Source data
***

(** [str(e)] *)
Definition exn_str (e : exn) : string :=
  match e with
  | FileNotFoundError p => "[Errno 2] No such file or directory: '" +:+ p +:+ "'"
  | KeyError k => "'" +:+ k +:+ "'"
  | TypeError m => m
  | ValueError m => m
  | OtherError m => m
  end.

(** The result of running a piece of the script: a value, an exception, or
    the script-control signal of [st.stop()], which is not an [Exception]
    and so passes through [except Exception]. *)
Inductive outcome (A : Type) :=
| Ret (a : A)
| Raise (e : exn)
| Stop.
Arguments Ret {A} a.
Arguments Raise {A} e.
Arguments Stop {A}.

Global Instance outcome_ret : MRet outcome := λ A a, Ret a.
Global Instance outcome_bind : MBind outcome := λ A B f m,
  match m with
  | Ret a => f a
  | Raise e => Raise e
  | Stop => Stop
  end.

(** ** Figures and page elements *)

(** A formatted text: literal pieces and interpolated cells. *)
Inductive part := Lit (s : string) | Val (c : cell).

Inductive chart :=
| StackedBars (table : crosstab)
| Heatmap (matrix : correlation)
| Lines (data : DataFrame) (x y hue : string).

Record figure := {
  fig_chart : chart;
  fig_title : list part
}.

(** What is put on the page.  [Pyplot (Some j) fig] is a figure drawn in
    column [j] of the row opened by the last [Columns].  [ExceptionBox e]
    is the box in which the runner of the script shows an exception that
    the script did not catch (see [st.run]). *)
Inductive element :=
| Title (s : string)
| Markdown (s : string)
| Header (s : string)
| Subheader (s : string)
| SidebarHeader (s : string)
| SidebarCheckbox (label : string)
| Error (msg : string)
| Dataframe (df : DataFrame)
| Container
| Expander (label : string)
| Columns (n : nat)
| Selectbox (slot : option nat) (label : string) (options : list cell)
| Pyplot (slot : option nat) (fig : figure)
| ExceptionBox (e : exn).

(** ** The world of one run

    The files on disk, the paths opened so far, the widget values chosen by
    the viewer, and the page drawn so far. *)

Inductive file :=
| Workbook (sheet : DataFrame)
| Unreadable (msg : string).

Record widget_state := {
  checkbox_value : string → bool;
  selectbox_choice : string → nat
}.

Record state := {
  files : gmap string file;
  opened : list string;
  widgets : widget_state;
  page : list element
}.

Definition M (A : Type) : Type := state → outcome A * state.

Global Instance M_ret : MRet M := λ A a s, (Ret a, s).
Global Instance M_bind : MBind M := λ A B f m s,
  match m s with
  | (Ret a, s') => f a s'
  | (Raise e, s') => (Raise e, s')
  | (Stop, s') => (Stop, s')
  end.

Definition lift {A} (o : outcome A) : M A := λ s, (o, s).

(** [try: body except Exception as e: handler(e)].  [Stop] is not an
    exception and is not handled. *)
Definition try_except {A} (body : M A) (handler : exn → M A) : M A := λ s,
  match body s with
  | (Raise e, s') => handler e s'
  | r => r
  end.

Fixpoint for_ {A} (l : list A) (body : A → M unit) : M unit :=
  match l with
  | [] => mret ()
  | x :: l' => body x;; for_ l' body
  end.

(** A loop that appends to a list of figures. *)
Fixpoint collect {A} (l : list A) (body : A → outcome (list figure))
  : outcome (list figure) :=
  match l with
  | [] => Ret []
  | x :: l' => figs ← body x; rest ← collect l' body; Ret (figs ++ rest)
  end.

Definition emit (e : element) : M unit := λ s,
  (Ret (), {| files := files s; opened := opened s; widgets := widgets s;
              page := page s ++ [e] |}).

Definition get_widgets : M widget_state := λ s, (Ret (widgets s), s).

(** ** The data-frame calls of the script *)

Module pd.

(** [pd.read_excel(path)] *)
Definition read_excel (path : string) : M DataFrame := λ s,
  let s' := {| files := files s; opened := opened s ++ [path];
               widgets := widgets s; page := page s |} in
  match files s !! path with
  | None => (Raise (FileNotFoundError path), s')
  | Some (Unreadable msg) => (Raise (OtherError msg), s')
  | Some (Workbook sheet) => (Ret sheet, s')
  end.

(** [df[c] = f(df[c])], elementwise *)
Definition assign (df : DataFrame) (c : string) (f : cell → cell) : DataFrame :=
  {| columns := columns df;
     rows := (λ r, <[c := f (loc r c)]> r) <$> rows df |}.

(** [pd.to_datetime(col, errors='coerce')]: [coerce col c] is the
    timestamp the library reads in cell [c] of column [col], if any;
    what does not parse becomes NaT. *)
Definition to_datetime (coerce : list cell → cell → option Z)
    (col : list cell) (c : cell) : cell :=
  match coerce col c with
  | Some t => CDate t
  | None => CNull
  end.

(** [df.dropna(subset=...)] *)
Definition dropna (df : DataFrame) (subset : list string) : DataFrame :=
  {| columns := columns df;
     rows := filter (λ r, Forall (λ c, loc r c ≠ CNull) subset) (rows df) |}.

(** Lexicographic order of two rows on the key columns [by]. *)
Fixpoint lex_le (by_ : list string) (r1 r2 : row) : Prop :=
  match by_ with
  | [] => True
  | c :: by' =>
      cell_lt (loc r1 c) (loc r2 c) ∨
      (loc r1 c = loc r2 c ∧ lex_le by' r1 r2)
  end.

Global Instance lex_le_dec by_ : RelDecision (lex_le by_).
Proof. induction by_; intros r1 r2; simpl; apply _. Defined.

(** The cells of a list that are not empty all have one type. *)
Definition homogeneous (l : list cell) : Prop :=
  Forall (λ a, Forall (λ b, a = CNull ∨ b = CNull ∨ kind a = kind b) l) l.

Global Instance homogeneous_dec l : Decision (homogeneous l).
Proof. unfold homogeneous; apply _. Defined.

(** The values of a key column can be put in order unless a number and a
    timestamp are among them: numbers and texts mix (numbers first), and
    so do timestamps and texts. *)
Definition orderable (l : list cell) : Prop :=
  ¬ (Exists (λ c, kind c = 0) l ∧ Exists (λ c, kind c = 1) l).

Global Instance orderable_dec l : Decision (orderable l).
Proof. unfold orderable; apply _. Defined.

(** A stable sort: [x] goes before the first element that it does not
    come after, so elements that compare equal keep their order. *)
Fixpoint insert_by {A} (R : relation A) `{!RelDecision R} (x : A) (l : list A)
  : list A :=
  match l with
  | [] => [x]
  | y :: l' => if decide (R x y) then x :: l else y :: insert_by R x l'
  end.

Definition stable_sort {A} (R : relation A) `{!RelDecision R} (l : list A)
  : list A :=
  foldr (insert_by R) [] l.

***

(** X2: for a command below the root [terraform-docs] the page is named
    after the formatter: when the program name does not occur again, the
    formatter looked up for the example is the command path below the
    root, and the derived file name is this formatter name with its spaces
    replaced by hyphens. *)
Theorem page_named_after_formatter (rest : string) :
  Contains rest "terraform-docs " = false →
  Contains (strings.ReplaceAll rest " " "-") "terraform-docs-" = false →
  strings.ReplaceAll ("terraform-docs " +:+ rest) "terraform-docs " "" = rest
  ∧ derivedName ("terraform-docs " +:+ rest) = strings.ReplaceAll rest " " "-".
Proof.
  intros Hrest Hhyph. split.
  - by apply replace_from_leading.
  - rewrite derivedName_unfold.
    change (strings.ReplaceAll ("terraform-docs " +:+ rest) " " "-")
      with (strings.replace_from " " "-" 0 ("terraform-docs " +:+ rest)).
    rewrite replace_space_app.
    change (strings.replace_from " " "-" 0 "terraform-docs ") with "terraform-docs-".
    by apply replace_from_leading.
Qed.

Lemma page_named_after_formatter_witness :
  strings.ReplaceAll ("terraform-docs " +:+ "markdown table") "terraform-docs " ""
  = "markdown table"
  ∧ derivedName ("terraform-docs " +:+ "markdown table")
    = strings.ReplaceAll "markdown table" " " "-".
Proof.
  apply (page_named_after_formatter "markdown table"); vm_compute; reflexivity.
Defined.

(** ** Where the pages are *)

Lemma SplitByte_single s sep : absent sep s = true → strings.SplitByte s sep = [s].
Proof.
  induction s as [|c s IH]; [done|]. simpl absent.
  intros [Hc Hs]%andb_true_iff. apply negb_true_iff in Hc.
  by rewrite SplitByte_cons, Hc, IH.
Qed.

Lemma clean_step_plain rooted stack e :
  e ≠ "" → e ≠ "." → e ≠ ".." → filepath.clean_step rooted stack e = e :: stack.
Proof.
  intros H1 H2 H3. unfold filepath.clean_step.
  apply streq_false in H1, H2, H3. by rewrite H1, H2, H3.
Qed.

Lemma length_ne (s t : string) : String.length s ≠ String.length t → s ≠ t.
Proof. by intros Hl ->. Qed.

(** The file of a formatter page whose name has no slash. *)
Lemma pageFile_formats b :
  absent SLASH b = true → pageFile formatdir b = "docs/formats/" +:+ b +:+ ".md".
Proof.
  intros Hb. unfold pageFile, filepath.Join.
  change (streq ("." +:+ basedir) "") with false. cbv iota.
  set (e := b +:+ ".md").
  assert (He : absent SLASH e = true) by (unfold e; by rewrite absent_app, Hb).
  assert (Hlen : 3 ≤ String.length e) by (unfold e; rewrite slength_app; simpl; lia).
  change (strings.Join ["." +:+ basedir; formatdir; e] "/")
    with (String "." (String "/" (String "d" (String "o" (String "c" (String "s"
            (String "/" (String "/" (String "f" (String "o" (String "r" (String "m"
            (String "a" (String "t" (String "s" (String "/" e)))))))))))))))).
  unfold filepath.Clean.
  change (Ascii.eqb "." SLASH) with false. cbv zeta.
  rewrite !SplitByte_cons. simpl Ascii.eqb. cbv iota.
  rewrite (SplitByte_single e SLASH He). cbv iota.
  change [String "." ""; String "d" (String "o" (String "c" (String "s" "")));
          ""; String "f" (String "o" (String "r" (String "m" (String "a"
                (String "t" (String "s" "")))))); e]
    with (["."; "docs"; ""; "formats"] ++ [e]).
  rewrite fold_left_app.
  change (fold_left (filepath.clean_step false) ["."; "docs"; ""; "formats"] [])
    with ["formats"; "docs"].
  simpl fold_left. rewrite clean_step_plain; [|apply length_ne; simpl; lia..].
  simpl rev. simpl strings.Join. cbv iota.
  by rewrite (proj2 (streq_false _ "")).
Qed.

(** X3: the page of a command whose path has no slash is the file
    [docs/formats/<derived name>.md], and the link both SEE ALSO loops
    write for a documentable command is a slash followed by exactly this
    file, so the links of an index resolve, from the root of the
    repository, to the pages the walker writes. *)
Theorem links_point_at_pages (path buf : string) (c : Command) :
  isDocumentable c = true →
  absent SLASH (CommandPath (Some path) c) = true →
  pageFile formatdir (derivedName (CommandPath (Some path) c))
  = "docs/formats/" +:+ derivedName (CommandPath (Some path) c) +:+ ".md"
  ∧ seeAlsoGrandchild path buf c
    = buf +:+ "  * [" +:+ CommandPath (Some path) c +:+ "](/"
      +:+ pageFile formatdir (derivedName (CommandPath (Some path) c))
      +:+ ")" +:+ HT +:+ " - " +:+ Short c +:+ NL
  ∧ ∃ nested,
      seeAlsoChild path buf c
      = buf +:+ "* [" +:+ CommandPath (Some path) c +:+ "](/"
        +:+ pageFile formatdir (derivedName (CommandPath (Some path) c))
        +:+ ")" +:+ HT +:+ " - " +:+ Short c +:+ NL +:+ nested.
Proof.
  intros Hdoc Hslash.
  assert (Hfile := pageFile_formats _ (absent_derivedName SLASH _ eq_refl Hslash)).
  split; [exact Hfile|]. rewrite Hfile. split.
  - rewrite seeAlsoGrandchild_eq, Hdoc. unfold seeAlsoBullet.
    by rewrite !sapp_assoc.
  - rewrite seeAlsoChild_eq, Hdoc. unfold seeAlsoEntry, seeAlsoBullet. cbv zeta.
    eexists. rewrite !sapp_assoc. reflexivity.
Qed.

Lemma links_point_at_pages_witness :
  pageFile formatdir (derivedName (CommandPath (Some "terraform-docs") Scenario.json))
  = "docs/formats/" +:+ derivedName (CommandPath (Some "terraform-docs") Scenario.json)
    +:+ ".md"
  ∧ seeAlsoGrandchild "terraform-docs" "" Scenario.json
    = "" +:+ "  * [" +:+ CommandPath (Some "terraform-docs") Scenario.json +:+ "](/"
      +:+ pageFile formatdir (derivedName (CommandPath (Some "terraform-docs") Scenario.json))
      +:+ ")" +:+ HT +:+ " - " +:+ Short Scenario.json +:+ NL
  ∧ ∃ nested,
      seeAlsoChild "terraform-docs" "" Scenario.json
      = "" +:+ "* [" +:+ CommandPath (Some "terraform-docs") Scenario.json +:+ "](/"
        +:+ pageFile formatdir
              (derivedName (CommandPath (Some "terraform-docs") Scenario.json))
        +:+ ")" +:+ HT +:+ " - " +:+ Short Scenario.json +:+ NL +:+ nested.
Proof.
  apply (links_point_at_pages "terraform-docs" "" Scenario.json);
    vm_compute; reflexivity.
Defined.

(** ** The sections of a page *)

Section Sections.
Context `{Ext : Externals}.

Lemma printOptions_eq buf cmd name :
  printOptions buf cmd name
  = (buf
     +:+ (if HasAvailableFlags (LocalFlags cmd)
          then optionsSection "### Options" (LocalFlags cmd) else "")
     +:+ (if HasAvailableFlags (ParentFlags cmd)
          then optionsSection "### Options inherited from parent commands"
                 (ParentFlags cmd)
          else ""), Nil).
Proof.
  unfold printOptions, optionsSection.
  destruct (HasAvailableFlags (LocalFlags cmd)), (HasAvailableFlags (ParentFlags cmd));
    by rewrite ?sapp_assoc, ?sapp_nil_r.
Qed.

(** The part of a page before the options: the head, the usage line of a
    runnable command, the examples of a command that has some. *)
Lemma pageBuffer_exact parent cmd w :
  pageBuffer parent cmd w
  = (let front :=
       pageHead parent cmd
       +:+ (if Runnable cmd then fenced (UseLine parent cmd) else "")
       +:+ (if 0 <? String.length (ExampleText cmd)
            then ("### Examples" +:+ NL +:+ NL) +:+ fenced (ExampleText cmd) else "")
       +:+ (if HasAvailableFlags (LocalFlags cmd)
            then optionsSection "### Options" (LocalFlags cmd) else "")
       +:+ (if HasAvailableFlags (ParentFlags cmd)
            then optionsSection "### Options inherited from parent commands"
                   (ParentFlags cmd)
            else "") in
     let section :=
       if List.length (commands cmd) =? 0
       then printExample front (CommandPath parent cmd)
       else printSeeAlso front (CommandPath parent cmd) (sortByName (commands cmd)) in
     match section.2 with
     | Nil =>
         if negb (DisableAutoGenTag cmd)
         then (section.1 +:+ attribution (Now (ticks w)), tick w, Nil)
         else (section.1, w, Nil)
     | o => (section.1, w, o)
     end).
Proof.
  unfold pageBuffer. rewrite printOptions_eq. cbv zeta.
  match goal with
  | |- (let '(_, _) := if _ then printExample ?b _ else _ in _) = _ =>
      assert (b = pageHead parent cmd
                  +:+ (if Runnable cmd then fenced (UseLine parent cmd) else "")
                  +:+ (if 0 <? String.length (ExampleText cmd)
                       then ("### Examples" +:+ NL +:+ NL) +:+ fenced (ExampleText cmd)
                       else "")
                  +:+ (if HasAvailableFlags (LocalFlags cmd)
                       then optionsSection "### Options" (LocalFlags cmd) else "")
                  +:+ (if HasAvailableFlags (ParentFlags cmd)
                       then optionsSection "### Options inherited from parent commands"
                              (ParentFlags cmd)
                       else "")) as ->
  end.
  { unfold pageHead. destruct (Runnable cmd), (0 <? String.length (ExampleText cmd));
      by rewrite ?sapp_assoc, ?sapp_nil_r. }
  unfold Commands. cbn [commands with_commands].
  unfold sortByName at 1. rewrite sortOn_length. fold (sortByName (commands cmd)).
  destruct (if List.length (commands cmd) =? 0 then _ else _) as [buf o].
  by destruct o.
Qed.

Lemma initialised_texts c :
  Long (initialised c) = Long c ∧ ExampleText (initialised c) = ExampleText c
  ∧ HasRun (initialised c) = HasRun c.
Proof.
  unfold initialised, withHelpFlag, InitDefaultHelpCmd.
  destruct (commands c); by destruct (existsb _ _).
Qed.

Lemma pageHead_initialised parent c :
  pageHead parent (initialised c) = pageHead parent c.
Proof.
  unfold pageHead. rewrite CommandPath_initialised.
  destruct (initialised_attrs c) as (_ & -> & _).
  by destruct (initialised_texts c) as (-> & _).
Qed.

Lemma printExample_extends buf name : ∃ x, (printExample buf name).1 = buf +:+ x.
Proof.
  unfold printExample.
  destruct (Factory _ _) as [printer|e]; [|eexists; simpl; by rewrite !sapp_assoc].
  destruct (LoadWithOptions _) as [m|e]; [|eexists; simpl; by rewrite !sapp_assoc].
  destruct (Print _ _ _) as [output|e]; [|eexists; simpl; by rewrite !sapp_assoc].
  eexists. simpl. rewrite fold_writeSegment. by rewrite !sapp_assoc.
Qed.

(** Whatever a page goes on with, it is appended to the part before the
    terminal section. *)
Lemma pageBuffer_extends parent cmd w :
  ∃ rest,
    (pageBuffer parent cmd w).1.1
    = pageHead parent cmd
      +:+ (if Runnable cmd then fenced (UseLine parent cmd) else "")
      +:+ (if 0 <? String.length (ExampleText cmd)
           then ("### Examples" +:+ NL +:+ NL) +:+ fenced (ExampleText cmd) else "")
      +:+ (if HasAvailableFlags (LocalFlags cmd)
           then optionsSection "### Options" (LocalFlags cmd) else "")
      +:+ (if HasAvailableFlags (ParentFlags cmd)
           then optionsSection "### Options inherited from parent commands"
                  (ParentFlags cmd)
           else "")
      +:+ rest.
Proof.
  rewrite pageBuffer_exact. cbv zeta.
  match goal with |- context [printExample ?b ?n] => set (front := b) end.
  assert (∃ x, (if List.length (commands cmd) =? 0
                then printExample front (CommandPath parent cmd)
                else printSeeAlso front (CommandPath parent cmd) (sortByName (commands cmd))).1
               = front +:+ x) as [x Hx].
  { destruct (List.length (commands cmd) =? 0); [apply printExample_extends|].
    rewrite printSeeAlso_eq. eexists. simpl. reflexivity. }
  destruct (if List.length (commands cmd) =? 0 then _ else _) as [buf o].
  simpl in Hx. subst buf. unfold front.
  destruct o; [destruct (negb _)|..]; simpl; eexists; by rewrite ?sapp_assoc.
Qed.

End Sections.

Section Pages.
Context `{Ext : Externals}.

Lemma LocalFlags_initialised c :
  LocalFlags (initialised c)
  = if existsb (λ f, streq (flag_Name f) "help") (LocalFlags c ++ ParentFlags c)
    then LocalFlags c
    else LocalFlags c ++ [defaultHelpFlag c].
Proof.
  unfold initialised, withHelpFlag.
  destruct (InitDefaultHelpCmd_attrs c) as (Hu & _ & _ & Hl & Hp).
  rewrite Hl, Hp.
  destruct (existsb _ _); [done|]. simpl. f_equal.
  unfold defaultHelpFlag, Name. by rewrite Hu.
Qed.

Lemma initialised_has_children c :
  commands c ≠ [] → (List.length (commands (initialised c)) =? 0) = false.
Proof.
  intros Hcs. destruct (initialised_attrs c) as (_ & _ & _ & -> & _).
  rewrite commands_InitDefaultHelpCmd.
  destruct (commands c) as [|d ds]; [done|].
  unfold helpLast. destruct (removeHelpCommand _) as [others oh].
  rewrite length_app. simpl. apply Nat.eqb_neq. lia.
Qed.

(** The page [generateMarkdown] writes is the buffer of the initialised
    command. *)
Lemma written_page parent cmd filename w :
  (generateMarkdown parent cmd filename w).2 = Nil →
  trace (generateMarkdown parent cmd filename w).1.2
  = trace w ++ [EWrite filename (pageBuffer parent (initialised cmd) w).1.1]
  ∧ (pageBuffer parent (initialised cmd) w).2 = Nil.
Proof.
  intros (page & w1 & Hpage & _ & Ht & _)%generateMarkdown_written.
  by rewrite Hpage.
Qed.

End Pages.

***

### Your assignment
The word to find is "basedir". Copy every line of the data that holds it.

### Result of this task
  change (streq ("." +:+ basedir) "") with false. cbv iota.
  change (strings.Join ["." +:+ basedir; formatdir; e] "/")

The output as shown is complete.